A Prefeitura de São Paulo, com apoio do Governo do Estado de São Paulo, pretende transformar a Neo Química Arena no palco da abertura da Copa do Mundo Feminina de 2027.
A capital paulista foi confirmada como uma das oito sedes do torneio, mas a capacidade atual do estádio do Corinthians, estimada em cerca de 48 mil torcedores, é considerada insuficiente para receber a partida inaugural da competição, que pode contar com a presença da Seleção Brasileira.
Para atender às exigências, a arena precisaria ampliar sua capacidade para aproximadamente 60 mil pessoas, nos moldes do que ocorreu durante a Copa do Mundo Masculina de 2014, quando estruturas provisórias foram instaladas no estádio.
O Corinthians já apresentou à prefeitura um projeto prevendo a construção de dois novos lances de arquibancadas atrás dos gols, nos setores Norte e Sul.

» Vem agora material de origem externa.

Lemma jitdump_answer c path a c' :
  MemoInv c → jitdump path c = Some (a, c') →
  a = perf.JitdumpForPID (jitdumpCache c) (pid c) path ∧ memoized c c'.
Proof.
  intros [_ Hj]. unfold jitdump, bind, get.
  destruct (nonnil (cachedJitdump c !! path) || nonnil (cachedJitdumpErr c !! path)) eqn:Hc.
  - intros [= <- <-]. split; [|by split].
    destruct (Hj path) as [[H1 H2]|[H1 H2]].
    + by rewrite H1, H2 in Hc.
    + rewrite H1, H2. simpl. by destruct (perf.JitdumpForPID _ _ _).
  - destruct (perf.JitdumpForPID _ _ _) as [jd err].
    intros [= <- <-]. split; [done|].
    split; [by intros []|done|done|apply Inv_set_cachedJitdump|by intros []].
Qed.

Lemma keyed_after_memo k c c1 l c' : memoized c c1 → keyed k c1 l c' → keyed k c l c'.
Proof.
  intros [Hi Hl Hf _ _] [H1 H2 H3]. split; [done| |].
  - by rewrite <- Hi, <- Hl.
  - by rewrite <- Hi, <- Hf.
Qed.

Lemma addAddrLocationNoNormalization_key m addr c l c' :
  addAddrLocationNoNormalization m addr c = Some (l, c') →
  keyed (AddrKey addr) c l c'.
Proof.
  unfold addAddrLocationNoNormalization, bind, get.
  destruct (addrLocationIndex c !! addr) as [l0|] eqn:Hidx.
  - intros [= <- <-]. split; simpl; by rewrite ?Hidx.
  - intros [= <- <-]. split; simpl; rewrite ?Hidx; try done. by rewrite lookup_insert_eq.
Qed.

(** [addFunction] appends the name unless a function has it. *)
Lemma addFunction_names name c f c1 :
  Inv c → FuncInv c → addFunction name c = Some (f, c1) →
  locs c1 = locs c ∧ (∀ k, indexOf c1 k = indexOf c k) ∧
  Function.Name <$> funcs c1 = addNew (Function.Name <$> funcs c) name.
Proof.
  intros HI [Hnd Hidx]. unfold addFunction, bind, get, addNew.
  destruct (functionIndex c !! name) as [g|] eqn:Hname.
  - intros [= <- <-]. split_and!; try done.
    destruct (inv_func_index c HI _ _ Hname) as [Hg Hn].
    rewrite decide_True; [done|]. apply list_elem_of_fmap. by exists g.
  - intros [= <- <-]. split_and!; [done|by intros []|].
    rewrite decide_False.
    + unfold funcs. simpl. by rewrite fmap_app.
    + intros Hin. apply list_elem_of_fmap in Hin as (g & Heq & Hg).
      apply Hidx in Hg. congruence.
Qed.

(** The miss path that the four symbolizing methods share. *)
Lemma symbolized_key k m name (c : Converter) l c' :
  Inv c → FuncInv c → nameOf k = Some name →
  (let* c := get in
   match indexOf c k with
   | Some l => ret l
   | None =>
       let id := uint64 (uint64 (len (Profile.Location (result c))) + 1) in
       let* f := addFunction name in
       let l := {| Location.ID := id; Location.Mapping := m; Location.Address := 0;
                   Location.Line := [ {| Line.Function := f |} ] |} in
       let* _ := modify (insertIndex k l) in
       let* _ := modify (set_result (append_Location l)) in
       ret l
   end) c = Some (l, c') →
  keyed k c l c'.
Proof.
  intros HI HF Hname. unfold bind at 1, get.
  destruct (indexOf c k) as [l0|] eqn:Hidx.
  - intros [= <- <-]. split; by rewrite ?Hidx.
  - unfold bind at 1. destruct (addFunction name c) as [[f c1]|] eqn:Hadd; [|done].
    destruct (addFunction_names name c f c1 HI HF Hadd) as (Hl & Hk & Hf).
    intros [= <- <-]. split; rewrite ?Hidx, ?Hname.
    + rewrite indexOf_set_result, indexOf_insertIndex. by rewrite decide_True.
    + rewrite <- Hl. by destruct k.
    + rewrite <- Hf. by destruct k.
Qed.

Lemma addKernelLocation_key m kernelSymbols addr c l c' :
  Inv c → FuncInv c →
  addKernelLocation m kernelSymbols addr c = Some (l, c') →
  keyed (KernelKey (kernelSymbolOf kernelSymbols addr)) c l c'.
Proof.
  intros HI HF. unfold addKernelLocation.
  by apply (symbolized_key (KernelKey _) m _ c).
Qed.

Lemma addVDSOLocation_key processMapping m addr c l c' :
  Inv c → FuncInv c →
  Mapping.File m = "[vdso]" →
  addVDSOLocation processMapping m addr c = Some (l, c') →
  keyed (keyFor c processMapping m addr) c l c'.
Proof.
  intros HI HF Hfile. unfold keyFor. rewrite Hfile. simpl.
  unfold addVDSOLocation. unfold bind at 1, get.
  destruct (Resolve _ _ _) as [functionName0 err].
  by apply (symbolized_key (VDSOKey _) m _ c).
Qed.

Lemma addAddrLocation_key processMapping m addr c l c' :
  String.eqb (Mapping.File m) "[vdso]" = false →
  String.eqb (Mapping.File m) "jit" = false →
  strings.HasSuffix (Mapping.File m) ".dump" = false →
  addAddrLocation processMapping m addr c = Some (l, c') →
  keyed (keyFor c processMapping m addr) c l c'.
Proof.
  intros Hv Hj Hd. unfold keyFor. rewrite Hv, Hj, Hd.
  unfold addAddrLocation. unfold bind at 1, get.
  destruct (profiler.Normalize _ _ _) as [normalizedAddress err].
  apply addAddrLocationNoNormalization_key.
Qed.

Lemma addPerfMapLocation_key processMapping m addr c l c' :
  Inv c → FuncInv c → MemoInv c →
  String.eqb (Mapping.File m) "[vdso]" = false →
  String.eqb (Mapping.File m) "jit" = true →
  addPerfMapLocation m addr c = Some (l, c') →
  keyed (keyFor c processMapping m addr) c l c'.
Proof.
  intros HI HF HM Hv Hj. unfold keyFor. rewrite Hv, Hj.
  unfold addPerfMapLocation. unfold bind at 1, get.
  destruct (disableJITSymbolization c).
  { apply addAddrLocationNoNormalization_key. }
  unfold bind at 1. destruct (perfMap c) as [[[pm e] c1]|] eqn:Hpm; [|done].
  destruct (perfMap_answer c _ c1 HM Hpm) as (Ha & Hmemo).
  rewrite <- Ha. unfold jitKey. simpl. intros Hrun.
  apply (keyed_after_memo _ c c1); [done|]. revert Hrun.
  destruct pm as [pm|]; [|apply addAddrLocationNoNormalization_key].
  destruct (perf.Lookup pm addr) as [symbol err].
  destruct (nonnil err); [apply addAddrLocationNoNormalization_key|].
  apply (symbolized_key (PerfMapKey symbol) m symbol c1); [|by apply Hmemo|done].
  by apply Hmemo.
Qed.

Lemma addJITDumpLocation_key processMapping m addr c l c' :
  Inv c → FuncInv c → MemoInv c →
  String.eqb (Mapping.File m) "[vdso]" = false →
  String.eqb (Mapping.File m) "jit" = false →
  strings.HasSuffix (Mapping.File m) ".dump" = true →
  addJITDumpLocation m addr (Mapping.File m) c = Some (l, c') →
  keyed (keyFor c processMapping m addr) c l c'.
Proof.
  intros HI HF HM Hv Hj Hd. unfold keyFor. rewrite Hv, Hj, Hd.
  unfold addJITDumpLocation. unfold bind at 1, get.
  destruct (disableJITSymbolization c).
  { apply addAddrLocationNoNormalization_key. }
  unfold bind at 1. destruct (jitdump _ c) as [[[jd e] c1]|] eqn:Hjd; [|done].
  destruct (jitdump_answer c _ _ c1 HM Hjd) as (Ha & Hmemo).
  rewrite <- Ha. unfold jitKey. simpl. intros Hrun.
  apply (keyed_after_memo _ c c1); [done|]. revert Hrun.
  destruct jd as [jd|]; [|apply addAddrLocationNoNormalization_key].
  destruct (perf.Lookup jd addr) as [symbol err].
  destruct (nonnil err); [apply addAddrLocationNoNormalization_key|].
  apply (symbolized_key (JITDumpKey symbol) m symbol c1); [|by apply Hmemo|done].
  by apply Hmemo.
Qed.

O investimento estimado para a ampliação é de cerca de R$ 250 milhões.
Segundo o plano apresentado pelo clube, as obras poderiam ser executadas sem a necessidade de retirada dos jogos da equipe da arena, embora os setores afetados possam sofrer intervenções temporárias durante o período de construção.
O Corinthians informou ao poder público que aceita a ampliação, desde que duas condições sejam atendidas: o clube não arque com qualquer custo da obra e as novas arquibancadas sejam permanentes.
Agora, a prefeitura e o governo estadual trabalham na busca por alternativas de financiamento para viabilizar o projeto e encaminhá-lo à Fifa. O prazo para envio da proposta termina no próximo dia 22.
Além da Neo Química Arena, outros seis estádios brasileiros já foram escolhidos para receber partidas da Copa do Mundo Feminina de 2027: a Arena Castelão, em Fortaleza (CE), a Arena Fonte Nova, em Salvador (BA), a Arena de Pernambuco, em Recife (PE), o Beira-Rio, em Porto Alegre (RS), e o Estádio Nacional Mané Garrincha, em Brasília (DF).